10 top tips for securing a successful partnership

Sonic Editions founder Russell Blackmore explains how partnering with a big business can benefit your start-up


When starting my online business, partnerships played a crucial role in helping to drive customers to the website.
Perhaps just as importantly, they helped us to establish the brand with consumers – by tying it to brands which they already trust.
Get it right, and forming a partnership can be the difference between sink and swim for a fledgling start-up. Here are my top tips for generating the types of partnerships that will kickstart your business:
1. Be bold
Get on the phone and use social networks like Twitter and LinkedIn to contact every useful party you (even vaguely) know. Then ask them to put you in touch with the right point of contact.
Once in contact, get a face-to-face meeting booked in.
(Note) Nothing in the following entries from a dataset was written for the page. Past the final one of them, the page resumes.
(** The vectors of a column. *)
Definition vector_column (i : nat) (df : DataFrame) : list (list Qc) :=
  (λ r, cell_values (r !!! i)) <$> rows df.

(** The distinct values feature [j] takes over the vectors. *)
Definition distinct_values (vs : list (list Qc)) (j : nat) : list Qc :=
  remove_dups ((λ v, v !!! j) <$> vs).

(** Category order: zero first when present, the rest ascending. *)
Definition category_order (vals : list Qc) : list Qc :=
  (if bool_decide (0%Qc ∈ vals) then [0%Qc] else [])
    ++ merge_sort Qcle (filter (λ x, x ≠ 0%Qc) vals).

Definition categorical (maxCat : nat) (vals : list Qc) : option (list Qc) :=
  if decide (length vals ≤ maxCat) then Some (category_order vals) else None.

(** [VectorIndexer(...).fit(df)].  The number of features is read off the
    first vector, so a dataset without rows is refused (Spark 2.x; later
    releases take the size from the column's metadata and return a model
    there, and the run then stops in the learner). *)
Definition VectorIndexer_fit (vi : VectorIndexer) (df : DataFrame) : result VectorIndexerModel :=
  i ← resolve (columns df) (vi_inputCol vi);
  match vector_column i df with
  | [] => Raise (IllegalArgumentException "VectorIndexer cannot be fit on an empty dataset.")
  | v0 :: vs =>
      let n := length v0 in
      if bool_decide (Forall (λ v, length v = n) vs) then
        Ok {| vim_inputCol := vi_inputCol vi;
              vim_outputCol := vi_outputCol vi;
              numFeatures := n;
              categoryMaps :=
                omap (categorical (maxCategories vi))
                     (map_seq 0 (distinct_values (v0 :: vs) <$> seq 0 n)) |}
      else Raise (SparkException "VectorIndexer expected vectors of one size")
  end.

(** Position of a value in an index. *)
Definition index_of `{EqDecision A} (x : A) (l : list A) : option nat :=
  fst <$> list_find (λ y, y = x) l.

Definition index_cell (i : nat) : cell := CNum (Qc_of_Z (Z.of_nat i)).

(** One feature of one vector under the fitted indexer. *)
Definition index_feature (m : VectorIndexerModel) (j : nat) (x : Qc) : result Qc :=
  match categoryMaps m !! j with
  | None => Ok x
  | Some cats =>
      match index_of x cats with
      | Some k => Ok (Qc_of_Z (Z.of_nat k))
      | None => Raise (SparkException "VectorIndexer encountered invalid value")
      end
  end.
You can laugh off all the stalking and haranguing afterwards, but it’s vital to get in front of them and have that meeting.
2. What is in it for them?
You can have the best idea in the world, but you have to be able to put your finger on why this is useful to your potential partner – else why would they say yes?
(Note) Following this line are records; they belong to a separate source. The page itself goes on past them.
Lemma find_first_Some p l x : find_first p l = Some x → x ∈ l ∧ p x = true.
Proof.
  induction l as [|y l IH]; simpl; [done|].
  rewrite elem_of_cons.
  destruct (p y) eqn:Hp; intros H; [simplify_eq; auto|destruct (IH H); auto].
Qed.

Lemma find_first_None p l : find_first p l = None ↔ ∀ x, x ∈ l → p x = false.
Proof.
  induction l as [|y l IH]; simpl.
  { split; [|done]. intros _ x Hx. by apply not_elem_of_nil in Hx. }
  setoid_rewrite elem_of_cons. destruct (p y) eqn:Hp.
  - split; [done|]. intros H. specialize (H y (or_introl eq_refl)). congruence.
  - rewrite IH. split; [|by auto]. intros H x [->|Hx]; auto.
Qed.

Lemma find_first_is_Some p l x : x ∈ l → p x = true → is_Some (find_first p l).
Proof.
  intros Hx Hp. destruct (find_first p l) eqn:H; [eauto|].
  rewrite find_first_None in H. rewrite H in Hp; done.
Qed.

Lemma find_first_app p l1 l2 :
  find_first p (l1 ++ l2) =
  match find_first p l1 with Some x => Some x | None => find_first p l2 end.
Proof. induction l1 as [|x l1 IH]; simpl; [done|]. by destruct (p x). Qed.

Lemma find_last_Some p l x : find_last p l = Some x → x ∈ l ∧ p x = true.
Proof. intros [H ?]%find_first_Some. rewrite elem_of_reverse in H. done. Qed.

Lemma find_last_None p l : find_last p l = None ↔ ∀ x, x ∈ l → p x = false.
Proof. unfold find_last. rewrite find_first_None. setoid_rewrite elem_of_reverse. done. Qed.

(** The first match of a predicate only one element satisfies is that element. *)
Lemma find_first_unique p l x :
  x ∈ l → p x = true → (∀ y, y ∈ l → p y = true → y = x) → find_first p l = Some x.
Proof.
  intros Hx Hp Hu. destruct (find_first_is_Some p l x Hx Hp) as [y Hy].
  rewrite Hy. apply find_first_Some in Hy as [??]. f_equal. auto.
Qed.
3. Make sure their brand is a good fit for yours (and vice versa!)
Big brands get every shyster in the world pitching them a chain of themed bars, energy drinks, novelty iPhone jewellery and so on. Ensure that both brands fit together, without cheapening either.
My firm Sonic Editions, for example, specialises in rare photographic prints of musical icons from the past 50 years. NME and Rough Trade are some of the most respected and established brands in music and a perfect mutual fit for my business.
4. Be realistic
You are probably not going to make them £5m in year one – so do not promise it.
Yes, you have to look interesting, but grossly exaggerating just to get them salivating will lead to instant disappointment when the promised returns don’t arrive. It dooms the partnership from the start.
5. Be a pioneer
The benefit of being small is that you can do things that bigger businesses cannot.
You have lower overheads, are much more flexible, and can carve out a niche that would be difficult for big businesses to do quickly.
You might feel like that canary down the mineshaft. But, if you get it right, you will stand to benefit in the long term.
6. Make your partner’s life easier
When I worked for large companies, the thing I liked about our smaller partners was that they were easy to deal with.
Smaller businesses are like birds that sit on the back of a rhino. Pick their ticks, but do not piss off your meal ticket.
7. Go west
Partnerships have helped my business to expand internationally far quicker than we would have been able to otherwise.
We work with flash sale websites like West Wing in Germany and Gilt in the US to help establish the brand in international markets.
8. Partnerships beget partnerships
The great virtuous circle of successful partnerships is that, by establishing them, you make it easier to establish more.
My business now has a working model with successful magazines, such as NME and Uncut. We can take that to numerous other publications and become a multiple niche operator.
9. Avoid the banks
One partnership that I would advise against is with your high street bank.
Unless you are Sir Phillip Green, they are unlikely to lend you money without demanding the deeds to your house and charging interest that will make Wonga.com blush.
10. Know when to say ‘no’
We might be the smaller guys in these partnerships but don’t lose sight of the fact that you are aiming to make money and establish a viable business.
I have heard countless horror stories of small companies who have established a partnership with a retail giant, who has promised to establish them nationally in one shot. Unfortunately, they mistook publicity for profit and struck up a deal so bad that they were losing money – and had tied up gigantic amounts of capital, which for most start-ups is a precious resource.
We have turned down partnerships with massive companies that seemed too good to be true. Once we had taken the stars from our eyes, we realised that they were deals that would probably kill us.